Amisulpride in the prevention of nausea and vomiting induced by cisplatin-based chemotherapy: a dose-escalation study
The purpose of this study was to investigate the antiemetic effect of the dopamine D2- and dopamine D3-receptor antagonist, amisulpride, in patients receiving cisplatin-based chemotherapy.
This dose-finding, non-comparative study investigated the antiemetic effect and safety of increasing doses (2.5, 7.5 and 20 mg) of amisulpride against acute nausea and vomiting in the period 0–24 h after initiation of cisplatin-based chemotherapy. The 20 mg dose was also investigated in combination with the 5-HT3-receptor antagonist, ondansetron. The primary parameter was complete response (0–24 h), defined as no emesis and no need for rescue antiemetics. Secondary parameters were number of emetic episodes, severity of nausea and time to first emetic episode and start of nausea.
A total of 51 patients were enrolled and evaluable. None of the 10 patients in the 2.5 and 7.5 mg groups obtained a CR. In the 20 mg monotherapy cohort, two of the 18 subjects (11%) had a CR, 3/18 (17%) had no emesis and 12/18 (67%) had no significant nausea. Seven subjects (39%) had no nausea at all (a VAS score < 5 mm). In the combination (ondansetron plus amisulpride) cohort, 19/23 (83%; 90% confidence interval: 65–94%) had a CR and 14/23 (61%) had no nausea at all.
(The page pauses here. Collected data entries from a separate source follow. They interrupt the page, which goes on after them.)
(* ===== verification/FreeRTOSSystemProps.v ===== *)
(** * Tasks and interrupts on shared queues: the properties

    From the state in which the firmware starts, whatever ticks, switches,
    interrupts and calls follow: no call faults, the calls on each queue act as
    on a bounded queue in the order in which they return, and no wake-up is
    lost. *)

From S2P Require Import Prelude FreeRTOSList FreeRTOSListTheory FreeRTOSListStore FreeRTOSHeap FreeRTOSObjects.
From S2P Require Import FreeRTOSTasks FreeRTOSTasksTheory FreeRTOSTasksCalls FreeRTOSTasksInvariant FreeRTOSTasksEvents.
From S2P Require Import FreeRTOSTasksTime FreeRTOSTasksFrame FreeRTOSTasksRouse FreeRTOSTasksBoot FreeRTOSQueue FreeRTOSQueueTheory.
From S2P Require Import FreeRTOSQueueFrame FreeRTOSQueueCalls FreeRTOSQueueWait FreeRTOSSystem FreeRTOSSystemTheory.
From S2P Require Import FreeRTOSSystemEvents FreeRTOSSystemTasks FreeRTOSSystemSteps FreeRTOSTimers FreeRTOSBoot.
From S2P Require Import FreeRTOSKernelProps.

(** ** Reachable configurations *)

Section Reach.
Context (sys : system) (k0 : kernel).
Hypothesis start : sys_start sys k0.

Record reached (os : list outcome) (c : sys_conf) : Prop := {
  rd_ok : sys_ok sys c;
  rd_queues : same_queues k0 (c_kernel c);
  rd_legal : outcomes_legal (o_queues (k_objects k0)) os (queue_contents k0) (queue_contents (c_kernel c));
}.

(** The lengths and item sizes are those of the start. *)
Lemma outcome_step_start k o C C' :
  same_queues k0 k -> outcome_step (o_queues (k_objects k)) o C C' -> outcome_step (o_queues (k_objects k0)) o C C'.
Proof.
  intros HQ (x & items & Hx & Hc & H). destruct (same_queues_at _ _ _ _ HQ Hx) as (y & Hy & HS). exists y, items.
  split; [done|]. split; [done|]. by rewrite (call_spec_same y x) in H by (by apply same_queue_static).
Qed.

Lemma reachable_reached os c : sys_reachable sys (mkConf k0 ∅) os c -> reached os c.
Proof.
  induction 1 as [|os c e o c' _ [H1 H2 H3] Ha E].
  - split; [by apply start_ok|by apply same_queues_objects|constructor].
  - destruct (every_event_runs sys c H1 e Ha) as (o' & c1 & E' & Hok & HQ & He). rewrite E in E'. injection E' as <- <-.
    split; [done|by eapply same_queues_trans|]. destruct o as [o|]; cbn [option_list option_rect].
    + eapply legal_more; [done|]. by apply (outcome_step_start (c_kernel c)).
    + by rewrite app_nil_r, He.
Qed.

End Reach.

(** ** Enough tasks try again *)

Lemma good_ready sys k t p :
  kernel_good sys k -> is_Some (k_tcbs k !! t) -> ready_list p = true -> in_list k (xStateListItem t) p -> ready k t.
Proof.
  intros [[L [HO _ _]] _] [x Hx] Hp Hin. pose proof Hin as Hm%(in_list_member sys _ _ _ _ _ _ HO). exists x. split; [done|].
  destruct (tk_ready _ _ _ _ _ (ok_tasks _ _ _ _ _ HO) t x p Hx ltac:(discriminate) Hp Hm) as [-> _].
  unfold pxReadyTasksLists. by rewrite Nat2Z.id.
Qed.

(** The task is at the head of the loop of a call on that side of the queue, and
    ready. *)
Definition about_to_try (c : sys_conf) (q : nat) (d : side) (u : nat) : Prop :=
  ready (c_kernel c) u /\
  exists cl, c_calls c !! u = Some cl /\ cl_queue cl = q /\ op_side (cl_op cl) = d /\ w_pc (cl_wait cl) = WaitTry.

Section Wakeup.
Context (sys : system) (c : sys_conf).
Hypothesis ok : sys_ok sys c.
Hypothesis runs : uxSchedulerSuspended (c_kernel c) = 0.

Let k := c_kernel c.
Let M := c_calls c.

Lemma runs_free : free_phase k M.
Proof. destruct (so_phase _ _ ok) as [_ H|t cl x Hs _]; [done|]. congruence. Qed.

Lemma retrier_ready q x d u :
  queue_at k q = Some x -> u ∈ retriers M q d -> u ∉ waiters k (side_list d x) -> about_to_try c q d u.
Proof.
  intros Hx (cl & Hcl & <- & <- & Hr)%elem_retriers Hw. pose proof runs_free as [Ho _ Hp _].
  pose proof (so_call _ _ ok u cl Hcl) as Hok. destruct (so_blocked _ _ ok u cl x Hcl Hx) as [[(p & Hpr & Hin)|Hin]|Hin].
  - split; [by apply (good_ready sys _ u p (so_good _ _ ok) (co_task _ _ _ _ Hok))|]. exists cl. split_and!; [done..|].
    specialize (Ho u cl Hcl). by destruct (w_pc (cl_wait cl)).
  - by destruct (Hp u).
  - destruct Hw. apply elem_waiters. split; [done|apply Hok].
Qed.

Lemma waiting_enough q x d t :
  queue_at k q = Some x -> in_list k (xEventListItem t) (side_list d x) ->
  exists us, NoDup us /\ available d x <= Z.of_nat (length us) /\ Forall (about_to_try c q d) us.
Proof.
  intros Hx Hin. pose proof runs_free as [_ Hu _ _].
  assert (t ∈ waiters k (side_list d x)) as Ht.
  { apply elem_waiters. split; [done|]. destruct (so_member _ _ ok t _ (good_waiting sys k q x d (so_good _ _ ok) Hx) Hin) as (cl & _ & Hcl & _).
    apply (so_call _ _ ok t cl Hcl). }
  assert (side_lock d x = queueUNLOCKED) as El by (injection (Hu q x ltac:(done) Hx); by destruct d).
  pose proof (waiters_retriers sys c ok q x d Hx) as Hsub.
  exists (elements (retriers M q d ∖ waiters k (side_list d x))). split; [apply NoDup_elements|]. split.
  - change (length (elements ?X)) with (size X). rewrite size_difference by done.
    pose proof (subseteq_size _ _ Hsub) as Hle. pose proof (so_number _ _ ok) as Hn. unfold k, M in *.
    destruct (so_wakeup _ _ ok q x d Hx) as [He|He]; [left; intros E; by rewrite E in Ht|rewrite El in He..]; unfold queueUNLOCKED in He; lia.
  - apply Forall_forall. intros u [Hr Hw]%elem_of_elements%elem_of_difference. by apply (retrier_ready q x).
Qed.

End Wakeup.

(** ** Running *)

Definition callable (x : Queue_t) (c : queue_call) : bool :=
  negb (is_mutex x) &&
  match c with
  | CallSend item pos | IsrSend item pos =>
      ((uxItemSize x =? 0) || match item with Some d => bool_decide (length d = item_size x) | None => false end) &&
      ((pos =? queueSEND_TO_BACK) || (pos =? queueSEND_TO_FRONT))
  | CallReceive | CallPeek | IsrReceive => true
  | CallTake | IsrGive => uxItemSize x =? 0
  | IsrPeek => negb (uxItemSize x =? 0)
  end.

Lemma callable_allowed x c : callable x c = true -> call_allowed x c.
Proof.
  intros [Hm%negb_true_iff Hc]%andb_true_iff. split; [done|]. destruct c; try done; try lia.
  all: apply andb_true_iff in Hc as [H1 H2]; split; [done| |lia].
  all: intros Hs; rewrite (proj2 (Z.eqb_neq _ _) Hs) in H1; destruct item as [d|]; [|done].
  all: exists d; by apply bool_decide_eq_true_1 in H1.
Qed.

Definition task_freeb (sys : system) (c : sys_conf) : bool :=
  negb (pendsv (c_kernel c)) &&
  match pxCurrentTCB (c_kernel c) with
  | Some t => negb (t =? idle_task sys)%nat && match c_calls c !! t with None => true | Some _ => false end
  | None => false
  end.

Definition sys_allowedb (sys : system) (c : sys_conf) (e : sys_event) : bool :=
  match e with
  | SysTick => true
  | SysPendSV => pendsv (c_kernel c)
  | SysIsr q i => is_isr i && match queue_at (c_kernel c) q with Some x => callable x i | None => false end
  | SysCall q op n => task_freeb sys c && (0 <=? n) && (n <=? portMAX_DELAY) &&
      match queue_at (c_kernel c) q with Some x => callable x (op_call op) | None => false end
  | SysDelay n => task_freeb sys c && (0 <=? n) && (n <=? portMAX_DELAY)
  | SysStep => negb (pendsv (c_kernel c)) &&
      match pxCurrentTCB (c_kernel c) with
      | Some t => match c_calls c !! t with Some _ => true | None => false end
      | None => false
      end
  end.

Lemma task_freeb_true sys c : task_freeb sys c = true -> task_free sys c.
Proof.
  unfold task_freeb. intros [Hp%negb_true_iff H]%andb_true_iff. split; [done|]. destruct (pxCurrentTCB _) as [t|]; [|done].
  exists t. apply andb_true_iff in H as [Ht%negb_true_iff%Nat.eqb_neq H]. split; [done|]. split; [done|]. by destruct (c_calls c !! t).
Qed.

Lemma sys_allowedb_true sys c e : sys_allowedb sys c e = true -> sys_allowed sys c e.
Proof.
  destruct e as [| |q i|q op n|n|]; cbn [sys_allowedb sys_allowed]; try done; rewrite ?andb_true_iff.
  - intros [Hi H]. split; [done|]. destruct (queue_at _ q) as [x|]; [|done]. exists x. split; [done|by apply callable_allowed].
  - intros [[[Hf Hn] Hm] H]. split; [by apply task_freeb_true|]. split; [lia|].
    destruct (queue_at _ q) as [x|]; [|done]. exists x. split; [done|by apply callable_allowed].
  - intros [[Hf Hn] Hm]. split; [by apply task_freeb_true|lia].
  - intros [Hp%negb_true_iff H]. split; [done|]. destruct (pxCurrentTCB _) as [t|]; [|done]. exists t. split; [done|].
    destruct (c_calls c !! t); [by eauto|done].
Qed.

(** A sequence of events, as long as they are allowed. *)
Fixpoint sys_run (sys : system) (es : list sys_event) (os : list outcome) (c : sys_conf) : option (list outcome * sys_conf) :=
  match es with
  | [] => Some (os, c)
  | e :: es =>
      if sys_allowedb sys c e then
        match sys_step e c with Ok (o, c') => sys_run sys es (os ++ option_list o) c' | Fault _ => None end
      else None
  end.

Lemma run_reachable sys c0 es : forall os c os' c',
  sys_reachable sys c0 os c -> sys_run sys es os c = Some (os', c') -> sys_reachable sys c0 os' c'.
Proof.
  induction es as [|e es IH]; intros os c os' c' H; cbn [sys_run]; [by intros [= <- <-]|].
  destruct (sys_allowedb sys c e) eqn:Ha; [|done]. destruct (sys_step e c) as [[o c1]|] eqn:E; [|done].
  apply IH. eapply reach_step; [done|by apply sys_allowedb_true|done].
Qed.

(** Both tasks of [main] wait for [consumer_go], one after the other, while the
    timer task sleeps; then the interrupt gives it once. *)
Definition demo_wait : list sys_event := SysCall demo_consumer_go OpTake portMAX_DELAY :: replicate 9 SysStep ++ [SysPendSV].

Definition demo_events : list sys_event :=
  [SysDelay 100; SysPendSV] ++ demo_wait ++ demo_wait ++ [SysIsr demo_consumer_go IsrGive].

Definition demo_run (es : list sys_event) : list outcome * sys_conf :=
  default ([], mkConf demo_kernel ∅) (sys_run demo_system es [] (mkConf demo_kernel ∅)).

(** The kernel there. *)
Definition demo_given : kernel := c_kernel (demo_run demo_events).2.

Lemma demo_reaches es :
  bool_decide (is_Some (sys_run demo_system es [] (mkConf demo_kernel ∅))) = true ->
  sys_reachable demo_system (mkConf demo_kernel ∅) (demo_run es).1 (demo_run es).2.
Proof.
  unfold demo_run. destruct (sys_run _ _ _ _) as [[os c]|] eqn:E; [intros _|by rewrite bool_decide_eq_true; intros []]. cbn.
  apply (run_reachable demo_system _ es [] (mkConf demo_kernel ∅)); [constructor|done].
Qed.

Lemma demo_events_reach : sys_reachable demo_system (mkConf demo_kernel ∅) (demo_run demo_events).1 (demo_run demo_events).2.
Proof. apply demo_reaches. by vm_compute. Qed.

Definition demo_receiver : nat := 2656.

Lemma waiting_check k q t d n :
  match queue_at k q with
  | Some x => (available d x =? n) && bool_decide (in_list k (xEventListItem t) (side_list d x))
  | None => false
  end = true ->
  exists x, queue_at k q = Some x /\ available d x = n /\ in_list k (xEventListItem t) (side_list d x).
Proof.
  destruct (queue_at k q) as [x|]; [|done]. intros [H1%Z.eqb_eq H2%bool_decide_eq_true_1]%andb_true_iff. by exists x.
Qed.

Lemma demo_semaphore : exists x, queue_at demo_given demo_consumer_go = Some x /\ available ToReceive x = 1 /\
  in_list demo_given (xEventListItem demo_receiver) (side_list ToReceive x).
Proof. apply waiting_check. by vm_compute. Qed.

(** ** The theorems *)

(** C7: Whatever the tasks and the interrupts of the running firmware do: from
    the state after [main], in any order of ticks, context switches, calls in
    interrupts, and steps of tasks in the blocking loops of [queue.c] (with
    the queue locked and the scheduler suspended in between), the scheduler and
    the queues stay consistent, and every further event is carried out without a
    failed assertion or a wild pointer. *)
Theorem concurrent_queues_safe (ucHeap : Z) consumer_go producer_go k0 :
  0 < ucHeap -> ucHeap + configTOTAL_HEAP_SIZE <= 2 ^ 32 ->
  firmware_main ucHeap (kernel_init 0) = Ok ((consumer_go, producer_go), k0) ->
  exists idle, let sys := mkSystem idle 6 true in
  forall os c, sys_reachable sys (mkConf k0 ∅) os c ->
    kernel_good sys (c_kernel c) /\
    (forall e, sys_allowed sys c e -> exists o c', sys_step e c = Ok (o, c')).
Proof.
  intros H0 H1 E. destruct (wp_main ucHeap H0 H1) as (r & k & E' & cg & pg & -> & [Hg _ _ _ _ _ _]).
  rewrite E in E'. injection E' as -> -> <-. destruct Hg as (idle & x & Hst & _). exists idle. intros sys os c Hr.
  destruct (reachable_reached sys k0 Hst os c Hr) as [Hok _ _]. split; [apply Hok|]. intros e Ha.
  destruct (every_event_runs sys c Hok e Ha) as (o & c' & E2 & _). by exists o, c'.
Qed.

Lemma concurrent_queues_safe_witness :
  exists idle, let sys := mkSystem idle 6 true in
  forall os c, sys_reachable sys (mkConf demo_kernel ∅) os c ->
    kernel_good sys (c_kernel c) /\
    (forall e, sys_allowed sys c e -> exists o c', sys_step e c = Ok (o, c')).
Proof.
  apply (concurrent_queues_safe 8 (Some demo_consumer_go) (Some demo_producer_go)); [done|by vm_compute|].
  exact demo_boots.
Defined.

(** C5: Concurrent use of the queues is linearizable: whatever interrupts and
    switches come between the steps of blocking calls, the calls that have
    returned, in the order in which they returned, are a legal history of the
    sequential queues, each with the answer the specification on lists gives at
    that point, and the items in the queues are those the history leaves.  The
    exception is a send that times out: it changes nothing, but may answer
    [errQUEUE_FULL] although an item was taken between its last look at the queue
    and its return. *)
Theorem concurrent_queues_linearizable (sys : system) (k0 : kernel) (os : list outcome) (c : sys_conf) :
  sys_start sys k0 -> sys_reachable sys (mkConf k0 ∅) os c ->
  outcomes_legal (o_queues (k_objects k0)) os (queue_contents k0) (queue_contents (c_kernel c)).
Proof. intros Hst Hr. apply (rd_legal sys k0 os c), reachable_reached; done. Qed.

Lemma concurrent_queues_linearizable_witness :
  outcomes_legal (o_queues (k_objects demo_kernel)) (demo_run (demo_events ++ [SysPendSV; SysStep])).1 (queue_contents demo_kernel)
    (queue_contents (c_kernel (demo_run (demo_events ++ [SysPendSV; SysStep])).2)).
Proof.
  apply (concurrent_queues_linearizable demo_system); [exact demo_start|]. apply demo_reaches. clear. by vm_compute.
Defined.

(** C6: No wake-up is lost: whenever the scheduler is not suspended and a task
    waits on an event list of a queue, for an item or for space, there are at
    least as many distinct other tasks that are ready, and at the point of a call
    where they look at the queue again for the same thing, as there are items, or
    free places.  So a task never sleeps beside an item that nobody is on the
    way to take. *)
Theorem no_lost_wakeup (sys : system) (k0 : kernel) (os : list outcome) (c : sys_conf) (q : nat) (x : Queue_t) (d : side) (t : nat) :
  sys_start sys k0 -> sys_reachable sys (mkConf k0 ∅) os c -> uxSchedulerSuspended (c_kernel c) = 0 ->
  queue_at (c_kernel c) q = Some x -> in_list (c_kernel c) (xEventListItem t) (side_list d x) ->
  exists us, NoDup us /\ available d x <= Z.of_nat (length us) /\ Forall (about_to_try c q d) us.
Proof.
  intros Hst Hr Hs Hx Hin. destruct (reachable_reached sys k0 Hst os c Hr) as [Hok _ _].
  by apply (waiting_enough sys c Hok Hs q x d t).
Qed.

Lemma no_lost_wakeup_witness :
  exists us, NoDup us /\ 1 <= Z.of_nat (length us) /\ Forall (about_to_try (demo_run demo_events).2 demo_consumer_go ToReceive) us.
Proof.
  destruct demo_semaphore as (x & Hx & Ha & Hin). rewrite <- Ha.
  apply (no_lost_wakeup demo_system demo_kernel (demo_run demo_events).1 (demo_run demo_events).2 demo_consumer_go x ToReceive
    demo_receiver); [exact demo_start|exact demo_events_reach| |exact Hx|exact Hin].
  clear. by vm_compute.
Defined.
Lemma message_take s (ms : list (list Z)) rx :
  holds s ms -> Z.of_nat (length rx) < 2 ^ 32 ->
  let '(bs, ms') := d_take (Z.of_nat (length rx)) ms in
  if used s >? bytes_to_store_message_length s then
    exists s', prvReadMessageFromBuffer rx (Z.of_nat (length rx)) (used s) s =
        Ok (Z.of_nat (length bs), bs ++ drop (length bs) rx, s') /\
      same_control s s' /\ holds s' ms'
  else bs = [] /\ ms' = ms.
Proof.
  intros Hh Hrx. pose proof Hh as [Hwf Hflag Henc Hok].
  cbn [d_message d_enc d_ok d_take message_discipline] in *.
  pose proof (used_range s Hwf) as Hu. pose proof (wf_tail s Hwf). pose proof (wf_length s Hwf).
  unfold bytes_to_store_message_length. rewrite Hflag. unfold sbBYTES_TO_STORE_MESSAGE_LENGTH.
  destruct ms as [|m ms].
  { pose proof (contents_length s Hwf) as Hcl. rewrite Henc in Hcl. cbn in Hcl.
    rewrite <- Hcl. done. }
  apply Forall_cons in Hok as [Hm Hok]. unfold message_ok in Hm.
  destruct (read_length s m ms Hh) as [Hrd Hused].
  set (r := concat (frame <$> ms)) in *.
  rewrite (proj2 (Z.gtb_lt _ _)) by lia.
  unfold prvReadMessageFromBuffer, sbBYTES_TO_STORE_MESSAGE_LENGTH. rewrite Hflag, Hrd, !res_bind_Ok.
  rewrite ldn_stn by (unfold in_range; cbn; lia). rewrite (wrapu_small 32 (used s - 4)) by lia.
  rewrite configMIN_min, Z.gtb_ltb, Z.ltb_antisym.
  destruct (Z.leb_spec (Z.of_nat (length m)) (Z.of_nat (length rx))) as [Hroom|Hroom]; cbn [negb].
  - rewrite Z.min_l by lia. rewrite (proj2 (Z.eqb_neq _ 0)) by lia. cbn [negb].
    rewrite read_bytes_ok by (done || lia || (apply Z.mod_pos_bound; lia)). rewrite res_bind_Ok.
    rewrite contents_slice by (done || lia). rewrite Nat2Z.id, Zplus_mod_idemp_l, <- Z.add_assoc.
    destruct (consume_ok (4 + Z.of_nat (length m)) s) as (Hwf' & _ & Hc); [done|lia|].
    assert (Hdrop : contents s = frame m ++ r) by done.
    eexists. split; [|split; [|split; [exact Hwf'|done| |done]]]; [|done|].
    + do 3 f_equal. rewrite Hdrop. f_equal. unfold frame. rewrite <- app_assoc.
      rewrite drop_app_length' by (by rewrite (proj1 (stn_he_p_bytes 4 (Z.of_nat (length m))))).
      by apply take_app_length'.
    + rewrite Hc, Hdrop. apply drop_app_length'. rewrite frame_length. lia.
  - rewrite Z.min_l by lia. cbn [Z.eqb negb]. exists s. split; [done|]. split; [done|].
    split; [done..|]. by apply Forall_cons.
Qed.
(** The GPU renderer works with PoseNet only: when the page is opened with
    [gpuRenderer=true] on the [tfjs-webgpu] backend and a model other than
    PoseNet, and the option panel never selects PoseNet, no pose ever
    reaches the aggregator or the renderer: the first turn with a detector
    throws, and whatever comes later the histories stay empty and the
    renderer gets [null] at every turn. *)
Theorem gpu_renderer_needs_posenet (lib : Library) (st : Params)
  (outcome : Creation) (p0 : Page) (turns : list Turn) :
  app lib true (Some "true") st outcome = Some p0 ->
  backend st = "tfjs-webgpu" ->
  model st <> "PoseNet" ->
  Forall (fun t => forall st', model st' <> "PoseNet" ->
                               model (turn_gui t st') <> "PoseNet") turns ->
  exists p',
    loop lib turns p0 = Some p'
    /\ keypointsData (aggregator p') = keypointsData init
    /\ length (drawn p') = length turns
    /\ forall poses, In poses (drawn p') -> poses = None.
Proof.
  intros Happ Hbackend Hmodel Hgui.
  destruct (app_start _ _ _ _ _ _ Happ) as (_ & Hst & Hagg & _ & Hdr & Hgpu).
  rewrite Hbackend in Hgpu. simpl in Hgpu.
  destruct (turn_counts lib turns p0) as (p1 & Hloop1 & Hlen).
  { rewrite Hagg. exact init_wf. }
  destruct (loop_gpu lib turns p0) as (p' & new & Hloop & Hkd & Hdrawn & Hnew).
  { rewrite Hagg. exact init_wf. }
  { exact Hgpu. }
  { now rewrite Hst. }
  { exact Hgui. }
  assert (p1 = p') by congruence. subst p1.
  exists p'. split; [exact Hloop|]. rewrite Hagg in Hkd. split; [exact Hkd|].
  split; [rewrite Hlen, Hdr; simpl; lia|].
  rewrite Hdrawn, Hdr, app_nil_r. intros poses Hin.
  rewrite Forall_forall in Hnew. apply Hnew. apply list_elem_of_In. exact Hin.
Qed.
Amisulpride has antiemetic effect against cisplatin-induced acute nausea and vomiting. The effect against nausea is of particular interest. Randomised studies are warranted to further explore the effect and safety of amisulpride.
KeywordsCisplatin Amisulpride Nausea Vomiting Chemotherapy Dopamine antagonist
Compliance with ethical standards
The study was approved by the National Health Authorities and properly constituted Ethics Committees in Denmark and the UK and was conducted in accordance with the principles of Good Clinical Practice. All subjects gave written, informed consent. The study was registered on clintrials.gov with reference no. NCT01303978.
Conflict of interest
The study was sponsored by Acacia Pharma Ltd. The investigators had access to all data.
The journal is allowed to review the data if requested.
Jørn Herrstedt reported advisory board activity (Tesaro) and remuneration (SOBI).
Alex Molassiotis has received grants or honoraria from MSD, Merck, Helsinn, Tesaro, Norgine and Acacia Pharma.
Gabriel Fox is an employee of Acacia.
The other authors reported no conflicts of interest.